Overeenkomstig de wet van 21 december 1994 heeft het Instituut voor de Nationale Rekeningen de cijfers van de economische begroting meegedeeld aan de minister van Economie. Deze macro-economische vooruitzichten houden enkel rekening met de maatregelen waarvan de toepassingsmodaliteiten met voldoende precisie gekend zijn.

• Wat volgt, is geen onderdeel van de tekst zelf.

Lemma open_life start array pages s files :
  (forall q, (forall d, tq_held d q []) -> forall d, tq_held d (snd (start q)) []) ->
  life (s, files) -> enabled s = true -> fills start (OpOpen array pages) s ->
  exists r s', mhi_uci_open start array pages s = Some (r, s') /\ life (s', if r =? 0 then S files else files).
Proof.
  intros Hst Hl En Hfill. cbn [life] in Hl. destruct Hl as [[Hf ->]|[(en & H & Hen)|[(_ & Hg & _) _]]]; [| |congruence].
  - pose proof Hf as (F1 & _ & F3 & F4 & F5 & F6 & F7 & F8). unfold mhi_uci_open.
    assert (Hlive : live s = Some (tt, s)) by (unfold live; by rewrite st_bind_gets, F1).
    rewrite (st_bind_some _ _ _ _ _ Hlive), st_bind_gets, En. cbn [negb]. rewrite st_bind_modify, st_bind_gets.
    cbn [set_ref ref_count]. rewrite F3. change (0 + 1 =? 1) with true. cbn match.
    specialize (Hfill En F3). pose proof (Hst (u_q s) F8) as Hq.
    set (s1 := set_ref (0 + 1) s). destruct (start (u_q s)) as [r q] eqn:Es. cbn [fst snd] in *.
    assert (E1 : (fun s => let '(ret, q) := start (u_q s) in Some (ret, set_uq q s)) s1 = Some (r, set_uq q s1))
      by (change (u_q s1) with (u_q s); by rewrite Es).
    rewrite (st_bind_some _ _ _ _ _ E1). destruct (Z.eqb_spec r 0) as [->|Hr]; cbn [negb].
    + destruct (Hfill eq_refl) as [s2 H2]. change (set_ref 1 s) with s1 in H2. rewrite (st_bind_some _ _ _ _ _ H2).
      cbn [Z.eqb negb]. rewrite st_bind_modify. eexists _, _. split; [done|]. right. left. exists true. split; [|done].
      by apply (opened_first 1 (set_uq q s1) s2 array pages); [|..|].
    + rewrite st_bind_modify. eexists _, _. split; [done|]. rewrite (proj2 (Z.eqb_neq r 0) Hr). by left.
  - pose proof (op_refs _ _ _ _ H) as (_ & R2 & R3 & _). rewrite En in R2. subst en.
    unfold mhi_uci_open. rewrite (st_bind_some _ _ _ _ _ (live_opened _ _ _ _ H)), st_bind_gets, En. cbn [negb].
    rewrite st_bind_modify, st_bind_gets. cbn [set_ref ref_count]. rewrite R3.
    rewrite (proj2 (Z.eqb_neq (Z.of_nat files + 1 + 1) 1)) by lia. eexists _, _. split; [done|]. cbn [Z.eqb].
    right. left. exists true. split; [|done]. destruct H as [Hb Hk (Q1 & Q2 & Q3 & _)].
    split; [|exact Hk|split_and!; [done|done|cbn; lia|done]]. apply (bufs_same s); [done| |done]. exact (bufs_slots s Hb).
Qed.

Lemma free_loop_safe n : forall i s bs,
  u_buf s = Live (map Some bs) -> (i + n = length bs)%nat -> NoDup (map data bs) ->
  (forall j x, bs !! j = Some x -> page x = Some (data x) /\ ((i <= j)%nat -> is_Some (u_pages s !! data x))) ->
  exists pg, free_loop i n s = Some (tt, set_pages pg s).
Proof.
  induction n as [|n IH]; intros i s bs Hb Hi Hnd Hp; cbn [free_loop]; [exists (u_pages s); by destruct s|].
  destruct (lookup_lt_is_Some_2 bs i ltac:(lia)) as [x Hx]. rewrite (st_bind_some _ _ _ _ _ (slot_at_eq s bs i x Hb Hx)).
  destruct (Hp i x Hx) as [Hpg Hc]. destruct (Hc ltac:(lia)) as [c Hc']. rewrite Hpg.
  assert (E : free_pages (data x) s = Some (tt, set_pages (delete (data x) (u_pages s)) s)).
  { unfold free_pages. rewrite st_bind_assoc, st_bind_gets. unfold mbind, st_bind, st_load. by rewrite Hc'. }
  rewrite (st_bind_some _ _ _ _ _ E). destruct (IH (S i) (set_pages (delete (data x) (u_pages s)) s) bs Hb ltac:(lia) Hnd) as [pg ->]; [|by exists pg].
  intros j y Hy. destruct (Hp j y Hy) as [Hy1 Hy2]. split; [done|]. intros Hij. cbn [set_pages u_pages].
  rewrite lookup_delete_ne; [apply Hy2; lia|]. intros E'. assert (i = j); [|lia].
  apply (NoDup_lookup (map data bs) i j (data x)); [done| |]; change (map data) with (fmap (M:=list) data); rewrite list_lookup_fmap, ?Hx, ?Hy; cbn; congruence.
Qed.

Lemma release_life s n : life (s, S n) -> exists r s', mhi_uci_release s = Some (r, s') /\ life (s', n).
Proof.
  intros [[_ ?]|[(en & H & _)|[_ ?]]]; [done| |done]. unfold mhi_uci_release.
  rewrite (st_bind_some _ _ _ _ _ (live_opened _ _ _ _ H)), st_bind_modify, st_bind_gets. cbn [set_ref ref_count].
  pose proof (op_refs _ _ _ _ H) as (R1 & R2 & R3 & R4). rewrite R3.
  replace (Z.of_nat (S n) + (if en then 1 else 0) - 1) with (Z.of_nat n + (if en then 1 else 0)) by lia.
  destruct H as [Hb Hk _]. set (s1 := set_ref _ s).
  assert (Hb1 : bufs_ok s1) by (apply (bufs_same s); [done| |done]; exact (bufs_slots s Hb)).
  destruct (Z.eqb_spec (Z.of_nat n + (if en then 1 else 0)) 0) as [Hz|Hz].
  - assert (en = false /\ n = O) as [-> ->] by (destruct en; lia). rewrite st_bind_gets. change (enabled s1) with (enabled s).
    rewrite R2. cbn match. rewrite st_bind_ret. destruct Hb1 as (bs & l & B1 & (B2 & B3 & B4) & B5 & _).
    destruct (free_loop_safe (length bs) 0 s1 bs B1 eq_refl B3) as [pg Efr].
    { intros j x Hx. split; [exact (proj2 (B2 j x Hx))|]. intros _. by eapply B4. }
    assert (E : free_bufs s1 = Some (tt, set_buf Dangling (set_pages pg s1))).
    { unfold free_bufs. rewrite st_bind_gets, B1, st_bind_gets, B5. by rewrite (st_bind_some _ _ _ _ _ Efr). }
    rewrite (st_bind_some _ _ _ _ _ E), !st_bind_modify. eexists _, _. split; [done|]. right. right. split; [|done].
    split_and!; [done|exact R2|exact (R4 eq_refl)|]. apply no_blocks; [exact Hk|exact (R4 eq_refl true)].
  - eexists _, _. split; [done|]. right. left. exists en. split; [|intros ->; lia].
    split; [done|exact Hk|split_and!; [done|done|done|done]].
Qed.

Lemma remove_fresh s : fresh s -> exists s', event EvRemove s = Some (tt, s') /\ gone s'.
Proof.
  intros (F1 & F2 & F3 & _ & _ & _ & F7 & F8). cbn [event]. rewrite st_bind_gets, F2.
  destruct (tq_drain_same false (u_q s) [] (F8 false)) as [El Hl]. pose proof (tq_drain_other false true (u_q s) [] ltac:(done) (F8 true)) as Hk.
  destruct (tq_drain false (u_q s)) as [l q1] eqn:E1. cbn [fst snd] in *. subst l.
  destruct (tq_drain_same true q1 [] Hk) as [Ek Hk2]. pose proof (tq_drain_other true false q1 [] ltac:(done) Hl) as Hl2.
  destruct (tq_drain true q1) as [k q2] eqn:E2. cbn [fst snd] in *. subst k.
  set (s1 := set_uq q2 (set_uq q1 s)). assert (Er : reset_channels s = Some (tt, s1)).
  { unfold reset_channels. unfold mbind, st_bind. rewrite E1. cbn [each]. unfold mret, st_ret. cbn [set_uq u_q]. by rewrite E2. }
  rewrite (st_bind_some _ _ _ _ _ Er). unfold mhi_uci_remove.
  assert (Hlive : live s1 = Some (tt, s1)) by (unfold live; rewrite st_bind_gets; cbn; by rewrite F1).
  rewrite (st_bind_some _ _ _ _ _ Hlive), !st_bind_modify, st_bind_gets. cbn [set_enabled ref_count set_uq s1]. rewrite F3.
  cbn [Z.ltb Z.compare set_enabled ref_count set_uq s1]. rewrite ?F3. cbn [Z.eqb]. eexists. split; [done|].
  split_and!; [done|done| |exact F7]. intros d. by destruct d.
Qed.

Lemma completion_idle d st n s : tq_held d (u_q s) [] -> completion d st n s = Some (None, s).
Proof. intros Hq. unfold completion. pose proof (tq_done_same d st n (u_q s) [] Hq) as ->. done. Qed.

(** Nothing happens to a device whose channels are empty but its removal. *)
Lemma event_idle e s : (forall d, tq_held d (u_q s) []) -> e <> EvRemove -> event e s = Some (tt, s).
Proof.
  intros Hq Hne. destruct e as [at_ st p|st n|]; cbn [event]; [| |done].
  - by rewrite (st_bind_some _ _ _ _ _ (completion_idle false st _ s (Hq false))).
  - by rewrite (st_bind_some _ _ _ _ _ (completion_idle true st n s (Hq true))).
Qed.

Lemma event_life s files e : life (s, files) -> exists s', event e s = Some (tt, s') /\ life (s', files).
Proof.
  assert (He : e = EvRemove \/ e <> EvRemove) by (destruct e; [right|right|left]; done).
  intros [[Hf ->]|[(en & H & Hen)|[Hg ->]]].
  - destruct He as [->|Hne].
    + destruct (remove_fresh s Hf) as (s' & E & Hg). exists s'. split; [done|]. right. by right.
    + exists s. rewrite event_idle by (done || apply Hf). split; [done|by left].
  - destruct files as [|n].
    + destruct en; [|specialize (Hen eq_refl); lia]. destruct He as [->|Hne].
      * destruct (event_remove_safe [] 0 s H) as (s' & E & Hg). exists s'. split; [done|]. right. right. split; [by apply Hg|done].
      * destruct (event_safe [] 0 e s true H) as (s' & en' & E & H' & Hen'); [by right|]. exists s'. split; [done|].
        right. left. exists en'. split; [done|]. intros ->. by destruct (Hen' eq_refl).
    + destruct (event_safe [] (S n) e s en H) as (s' & en' & E & H' & _); [left; lia|]. exists s'. split; [done|].
      right. left. exists en'. split; [done|]. lia.
  - exists s. split; [|by right; right]. destruct He as [->|Hne]; [|by apply event_idle; [apply Hg|]].
    cbn [event]. rewrite st_bind_gets. destruct Hg as (_ & -> & _). done.
Qed.

Lemma life_files s n : life (s, S n) -> alive [] (S n) s.
Proof. intros [[_ ?]|[(en & H & _)|[_ ?]]]; [done|by exists en|done]. Qed.

Lemma alive_life s n : alive [] (S n) s -> life (s, S n).
Proof. intros [en H]. right. left. exists en. split; [done|]. lia. Qed.

Lemma step_life start o x :
  (forall q, (forall d, tq_held d q []) -> forall d, tq_held d (snd (start q)) []) ->
  life x -> fills start o (fst x) -> exists x', uci_step start o x = Some x' /\ life x'.
Proof.
  intros Hst Hl Hf. destruct x as [s files]. cbn [fst] in Hf.
  destruct o as [array pages| |i nb v t n|i nb turns buf| |core cmd|e]; cbn [uci_step].
  - destruct (enabled s) eqn:En; [|by eexists].
    destruct (open_life start array pages s files Hst Hl En Hf) as (r & s' & -> & H). by eexists.
  - destruct files as [|k]; [by eexists|]. destruct (release_life s k Hl) as (r & s' & -> & H). by eexists.
  - destruct files as [|k]; [by eexists|]. apply life_files in Hl.
    destruct (read_mutex_safe [] (S k) i nb v t n s ltac:(lia) Hl) as (r & s' & -> & H). eexists. split; [done|by apply alive_life].
  - destruct files as [|k]; [by eexists|]. apply life_files in Hl.
    destruct (write_mutex_safe (S k) i nb turns buf s ltac:(lia) Hl) as (r & s' & -> & H). eexists. split; [done|by apply alive_life].
  - destruct files as [|k]; [by eexists|]. pose proof (life_files _ _ Hl) as Ha.
    destruct (poll_safe [] (S k) s Ha) as (r & ->). by eexists.
  - destruct files as [|k]; [by eexists|]. apply life_files in Hl.
    destruct (ioctl_safe [] (S k) core cmd s Hl) as (r & s' & -> & H). eexists. split; [done|by apply alive_life].
  - destruct (event_life s files e Hl) as (s' & -> & H). by eexists.
Qed.

(** Every first open of a run fills its ring. *)
Fixpoint run_fills (start : Q -> Z * Q) (os : list uci_op) (x : uci Q * nat) : Prop :=
  match os with
  | [] => True
  | o :: os => fills start o (fst x) /\ forall x', uci_step start o x = Some x' -> run_fills start os x'
  end.

(** C17. A character device is memory safe over its whole life: from its
    registration on, whatever opens, closes, reads, writes, polls, control calls,
    callbacks and removal come, in any order, with events in the middle of calls and
    every failure of the writers' allocations, copies and transfers, the code never
    uses a freed device, a freed or uninitialised buffer or a page it does not own
    and frees nothing twice, provided the first open can fill its ring; and a device
    that is freed is freed with no file open and no writer's block left. *)
Theorem uci_memory_safe start os q mtu id ul std :
  (forall q, (forall d, tq_held d q []) -> forall d, tq_held d (snd (start q)) []) ->
  (forall d, tq_held d q []) -> run_fills start os (new_uci q mtu id ul std, O) ->
  exists s files, uci_run start os (new_uci q mtu id ul std, O) = Some (s, files) /\
    (u_freed s = true -> files = O /\ u_kbufs s = ∅).
Proof.
  intros Hst Hq Hf. assert (Hl : life (new_uci q mtu id ul std, O)) by (left; by repeat split).
  revert Hf Hl. generalize (new_uci q mtu id ul std, O). clear Hq. induction os as [|o os IH]; intros x Hf Hl; cbn [uci_run].
  - destruct x as [s files]. exists s, files. split; [done|]. intros Hfr.
    destruct Hl as [[(F & _) _]|[(en & [_ _ (F & _)] & _)|[(_ & _ & _ & Hk) ->]]]; [congruence|congruence|done].
  - destruct Hf as [Hf1 Hf2]. destruct (step_life start o x Hst Hl Hf1) as (x1 & E1 & H1). rewrite E1. cbn [mbind option_bind].
    by apply IH; [apply Hf2|].
Qed.
End Life.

Net als in 2019 zouden de internationale handelsconflicten dit jaar de groei van de wereldeconomie drukken. De Amerikaanse economie verliest aan dynamiek, deels door de geschillen met China, maar ook door het uitdoven van het expansief begrotingsbeleid. De bbp-groei zou er dit jaar vertragen tot 1,9% (t.o.v. 2,3% in 2019).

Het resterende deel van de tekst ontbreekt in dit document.